On sent aussi un désir fort cher le barbu le plus célèbre de France (derrière le Père Noël) de concurrencer les Harry Potter et autres Narnia,
dont le succès n'est plus à démontrer, et de prouver ainsi qu'il est
possible de monter des hits mondiaux sans passer par la case USA. Cela
a toujours été une idée fixe chez Besson : le fait qu'il ait nommé sa
société EuropaCorp n'est d'ailleurs pas innocent. Mais si Arthur et les Minimoys
est un film français (comme toujours, Thierry Arbogast, Éric Serra et
les autres sont de la partie), il a tout de même été tourné en langue
anglaise et avec des acteurs anglophones. À la tête du casting, Freddie
Highmore (le Charlie de Tim Burton) et Mia Farrow (l'ex-muse de Woody
Allen, longtemps absente des écrans, et qui poursuit son come-back
après la très oubliable Malédiction de John Moore). Également au programme, rien de moins que les voix de Madonna, David Bowie et Snoop Dogg.
Car Arthur et les Minimoys
n'est pas un film comme les autres : il mêle prises de vues réelles
(quand Arthur évolue dans le monde des humains) et scènes d'animation
(lorsqu'il se trouve plongé dans l'univers de Minimoys). Un double pari
pour Besson, qui a tourné live en Normandie avant d'aller s'enfermer
avec les graphistes et les animateurs de Buf Compagnie. Une école
spécialisée qu'il a créée lui-même (avec son compère Pierre Buffin)
afin de former des techniciens au savoir-faire irréprochable (mais
calibré, diront certains).
Lors du dernier festival de Cannes, quelques minutes d'Arthur et les Minimoys
ont été présentées à des acheteurs potentiels. Peu après, le premier
teaser du film a débarqué sur les écrans. Contrairement à la tradition
bessonienne, qui veut que les informations sur les films soient
délivrées à la petite cuillère, les premières images donnent d'ores et
déjà une idée assez précise de ce que sera le produit fini. Ainsi, on y
découvre sous de nombreux angles le petit monde des Minimoys, ce qui
permet de porter un premier jugement sur l'animation : elle semble
exécutée de façon plus que correcte mais avec un léger manque d'âme et
un côté un peu trop lisse. Clairement, le film semble s'adresser aux
enfants, ce qui risque de faire perdre à Besson son combat avec Harry
Potter.
On
a tellement raillé la paranoïa de Luc Besson et son obsession du secret
à tout prix qu'on ne peut pas vraiment critiquer son désir d'être plus
accessible à ceux qui attendent son Arthur et les Minimoys.

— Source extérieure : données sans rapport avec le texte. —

(* ===== verification/Executor.v ===== *)
(** * Executing plans on the storage engine (synaptica-exec: engine.rs)

    The operators that read or write the graph, the choice of an index, and the entry points. A
    computation takes the state of the execution (the database, the mutation counts and the
    number of random draws so far) to the state after it and a result: an error keeps the writes
    made before it. Drawing a UUID and the iteration order of a [HashSet] depend on the number of
    draws; how UUIDs and storage errors print and parse are parameters. *)
From S2P Require Import Prelude Types Rocks Encoding Engine Index Lexer F64 Text Records Ast Expression Debug Relational Planner.

Record ExecStats := mkStats {
  nodes_created : Z;
  nodes_deleted : Z;
  edges_created : Z;
  edges_deleted : Z;
  properties_set : Z
}.
Definition zero_stats : ExecStats := mkStats 0 0 0 0 0.
Record ExecOptions := mkExecOptions {
  parameters : gmap string Value;
  graph_type : option string;
  transaction_id : option string
}.
Inductive ProgramError := PlanFailed (msg : string) | ExecutionFailed (msg : string).
Definition ProgramError_fmt (e : ProgramError) : string :=
  match e with PlanFailed msg => msg | ExecutionFailed msg => msg end.
Record ProgramOutput := mkOutput { output_result : ResultSet; output_stats : ExecStats }.

(** What the executor uses that is not its own code *)
Class Environment : Type := {
  fresh_uuid : nat → Uuid;
  (** the order in which a [HashSet] of these distinct strings is iterated *)
  hash_order : nat → list string → list string;
  Uuid_fmt : Uuid → string;
  Uuid_parse : string → result string Uuid;
  Uuid_new_v5 : bytes → bytes → Uuid;
  index_hash : string → Z;
  StorageError_fmt : StorageError → string
}.
Class EnvironmentLaws `{Environment} : Prop := {
  hash_order_perm n l : hash_order n l ≡ₚ l;
  Uuid_parse_fmt u : Uuid_parse (Uuid_fmt u) = Ok u
}.
(* ===== verification/Execution.v ===== *)
(** * What executing a plan does to the graph (properties of Executor.v)

    Plans without updates leave the database as it is. The updates implement those of the
    abstract graph of Engine.v: a database that represents a graph represents, after an update,
    the updated graph; index entries live in a column family of their own. *)
From S2P Require Import Prelude Types Rocks Encoding Engine Index Lexer F64 Text Records Ast Expression Debug Relational Planner Executor.
Import Encoding ColumnFamilies.

Section execution.
Context `{RocksDB db, Bincode Node, Bincode Edge, Bincode GraphMeta, Bincode Value, Bincode IndexDefinition}.
Context `{Platform, Unicode, DebugFormat, Environment}.
Abbreviation M := (Executor.M (db := db)).
Abbreviation state := (exec_state (db := db)).
Variable graph_id : GraphId.

Lemma run_bind {A B} (m : M A) (f : A → M B) s s' a : m s = (s', Ok a) → (m ≫= f) s = f a s'.
Proof. intros Hm. unfold mbind, M_bind. by rewrite Hm. Qed.
Lemma run_bind_err {A B} (m : M A) (f : A → M B) s s' e : m s = (s', Err e) → (m ≫= f) s = (s', Err e).
Proof. intros Hm. unfold mbind, M_bind. by rewrite Hm. Qed.
Lemma run_lift {A} (r : exec A) (s : state) a : r = Ok a → lift r s = (s, Ok a).
Proof. by intros ->. Qed.
Lemma run_reads {A} wrap (f : db → result StorageError A) (s : state) a : f (storage s) = Ok a → reads wrap f s = (s, Ok a).
Proof. intros Hf. unfold reads. by rewrite Hf. Qed.
Lemma run_reads_ok {A} (f : db → result StorageError A) (s : state) a : f (storage s) = Ok a → reads_ok f s = (s, Ok (Some a)).
Proof. intros Hf. unfold reads_ok. by rewrite Hf. Qed.
Lemma run_writes wrap f (s : state) d : f (storage s) = Ok d → writes wrap f s = (mkState d (stats s) (draws s), Ok tt).
Proof. intros Hf. unfold writes. by rewrite Hf. Qed.
Lemma run_writes_st wrap f (s : state) d : f (storage s) = (d, Ok tt) → writes_st wrap f s = (mkState d (stats s) (draws s), Ok tt).
Proof. intros Hf. unfold writes_st. by rewrite Hf. Qed.
(** ** Patterns *)
Definition optional_map : P (list (string * Expression)) := o ← when_token TLBrace parse_property_map; mret (default [] o).
Definition parse_node_pattern : P NodePattern :=
  _ ← expect TLParen;
  variable ← pattern_variable [TColon; TRParen; TLBrace];
  labels ← while_match TColon expect_ident [];
  properties ← optional_map;
  _ ← expect TRParen;
  mret (mkNodePattern variable labels properties).
Definition parse_edge_internals : P (option string * list string * list (string * Expression)) :=
  variable ← pattern_variable [TColon; TRBracket; TLBrace];
  labels ← while_match TColon expect_ident [];
  properties ← optional_map;
  mret (variable, labels, properties).
Definition no_internals : option string * list string * list (string * Expression) := (None, [], []).
Definition parse_edge_pattern : P EdgePattern :=
  t ← look;
  '(internals, direction) ← match t with
    | TLeftArrow =>
        _ ← next;
        b ← match_token TLBracket;
        internals ← (if b : bool then i ← parse_edge_internals; _ ← expect TRBracket; _ ← expect TMinus; mret i
                     else mret no_internals);
        mret (internals, Incoming)
    | TArrow => _ ← next; mret (no_internals, Outgoing)
    | TMinus =>
        _ ← next;
        _ ← expect TLBracket;
        internals ← parse_edge_internals;
        _ ← expect TRBracket;
        b ← match_token TArrow;
        if b : bool then mret (internals, Outgoing) else _ ← expect TMinus; mret (internals, Undirected)
    | _ => error "expected edge pattern"
    end;
  quantifier ← parse_optional_quantifier;
  let '(variable, labels, properties) := internals in
  mret (mkEdgePattern variable direction labels properties quantifier).
Definition optional_node : P (list PatternElement) :=
  o ← when_token TLParen parse_node_pattern; mret (match o with Some n => [PNode n] | None => [] end).
Definition path_step (elements : list PatternElement) : P (option (list PatternElement)) := λ p,
  if is_edge_start p then
    (edge ← parse_edge_pattern; node ← optional_node; mret (Some (elements ++ PEdge edge :: node))) p
  else Parsed None p.
Definition parse_path_pattern : P PathPattern :=
  mode ← parse_optional_path_mode;
  source ← optional_node;
  elements ← iterate path_step source;
  quantifier ← parse_optional_quantifier;
  mret (mkPathPattern None mode None elements quantifier None).
Definition parse_graph_pattern : P GraphPattern :=
  paths ← comma_separated parse_path_pattern; mret (mkGraphPattern paths None).

(** ** Statements *)
Definition set_op (t : Token) : option SetOp :=
  match t with TUnion => Some OpUnion | TIntersect => Some OpIntersect | TExcept => Some OpExcept | _ => None end.
Definition maybe_parse_composite (first_stmt : GqlStatement) : P GqlStatement :=
  t ← look;
  match set_op t with
  | None => mret first_stmt
  | Some op =>
      _ ← next;
      _ ← enter_depth;
      all ← match_token TAll;
      right_stmt ← parse_statement;
      _ ← exit_depth;
      let right := match right_stmt with
                   | SCompositeQuery (mkCompositeQuery body _ _) => OperandSetOp body
                   | other => OperandQuery [other]
                   end in
      mret (SCompositeQuery (mkCompositeQuery (mkSetOperation op all (OperandQuery [first_stmt]) right) None None))
  end.
Definition parse_match_statement (optional : bool) : P GqlStatement :=
  _ ← expect TMatch;
  pattern ← parse_graph_pattern;
  where_clause ← when_token TWhere parse_where_clause;
  order_by ← when_token TOrder parse_order_by_clause;
  limit_offset ← parse_limit_offset;
  maybe_parse_composite (SMatch (mkMatch None optional pattern where_clause order_by limit_offset)).
Definition parse_return_statement : P GqlStatement :=
  _ ← expect TReturn;
  distinct ← match_token TDistinct;
  items ← parse_return_items;
  group_by ← when_token TGroup parse_group_by_clause;
  having ← after_token THaving (condition ← parse_expression; mret (mkHaving condition));
  order_by ← when_token TOrder parse_order_by_clause;
  limit_offset ← parse_limit_offset;
  maybe_parse_composite (SReturn (mkReturn distinct items group_by having order_by limit_offset)).
Definition parse_with_statement : P GqlStatement :=
  _ ← expect TWith;
  distinct ← match_token TDistinct;
  items ← parse_return_items;
  where_clause ← when_token TWhere parse_where_clause;
  order_by ← when_token TOrder parse_order_by_clause;
  limit_offset ← parse_limit_offset;
  mret (SWith (mkWith distinct items where_clause order_by limit_offset)).
Definition parse_call_statement : P GqlStatement :=
  _ ← expect TCall;
  first ← expect_ident;
  name ← iterate (λ name, b ← match_token TDot;
                          if b : bool then part ← expect_ident; mret (Some (name +:+ "." +:+ part)) else mret None) first;
  arguments ← after_token TLParen (list_until TRParen parse_expression);
  yield_items ← after_token TYield (comma_separated expect_ident);
  mret (SCall (mkCall name (default [] arguments) yield_items)).
Definition parse_insert_statement : P GqlStatement :=
  _ ← expect TInsert; patterns ← comma_separated parse_path_pattern; mret (SInsert (mkInsert patterns)).
Definition parse_set_item : P SetItem :=
  target ← parse_target_expr;
  colon ← match_token TColon;
  if colon : bool then label ← expect_ident; mret (SetItemLabel target label)
  else
    eq ← match_token TEq;
    if eq : bool then
      value ← parse_expression;
      mret (match target with
            | EPropertyAccess object property => SetItemProperty object property value
            | _ => SetItemAllProperties target value
            end)
    else error "expected '=' or ':' in SET clause".
Definition parse_set_statement : P GqlStatement :=
  _ ← expect TSet; items ← comma_separated parse_set_item; mret (SSet (mkSet items)).
Definition parse_delete_statement : P GqlStatement :=
  detach ← match_token TDetach;
  _ ← expect TDelete;
  targets ← comma_separated parse_expression;
  mret (SDelete (mkDelete detach targets)).
Definition parse_remove_item : P RemoveItem :=
  target ← parse_target_expr;
  colon ← match_token TColon;
  if colon : bool then label ← expect_ident; mret (RemoveItemLabel target label)
  else
    match target with
    | EPropertyAccess object property => mret (RemoveItemProperty object property)
    | _ => error "expected property access or label in REMOVE"
    end.
Definition parse_remove_statement : P GqlStatement :=
  _ ← expect TRemove; items ← comma_separated parse_remove_item; mret (SRemove (mkRemove items)).
(** [parse_statement] *)
Definition statement : P GqlStatement :=
  t ← look;
  match t with
  | TMatch => parse_match_statement false
  | TOptional => _ ← next; parse_match_statement true
  | TReturn => parse_return_statement
  | TWith => parse_with_statement
  | TCall => parse_call_statement
  | TInsert => parse_insert_statement
  | TSet => parse_set_statement
  | TDelete | TDetach => parse_delete_statement
  | TRemove => parse_remove_statement
  | TCreate => parse_create_statement
  | TDrop => parse_drop_statement
  | TList => parse_list_statement
  | _ => error_found "unexpected token "
  end.
End expressions.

Mais le film ne possède pas ce mystère capable de susciter la curiosité
du spectateur potentiel. Il restait un gros point d'interrogation
autour du film, mais celui-ci vient d'être levé : il concernait les
voix françaises des personnages. Cela faisait un petit bout de temps
que Besson claironnait sa fierté à propos de celles-ci. On le comprend
: comme le disait la rumeur propagée depuis quelques temps, c'est bel
et bien la rarissime Mylène Farmer qui double la princesse Selenia. On
a hâte d'entendre ça. À ses côtés, deux autres chanteurs : Marc Lavoine
prête sa voix au personnage de Darkos, et surtout l'inattendu Alain
Bashung entre dans la peau du terrible Maltazard. Sans pouvoir dire
pour l'instant si ces voix sont réussies, on ne peut que reconnaître le
caractère prestigieux du casting vocal et comprendre la satisfaction de
Besson à propos de celles-ci. Et à propos de son film tout entier.
Mais quoi qu'il en soit, après l'échec cuisant de son Angel-A, Besson a tout intérêt à croiser les doigts afin que le public soit suffisamment attiré par son projet pour se rendre en masse dans les salles obscures. Sans quoi ses dernières cartouches de réalisateur auront un goût salement amer.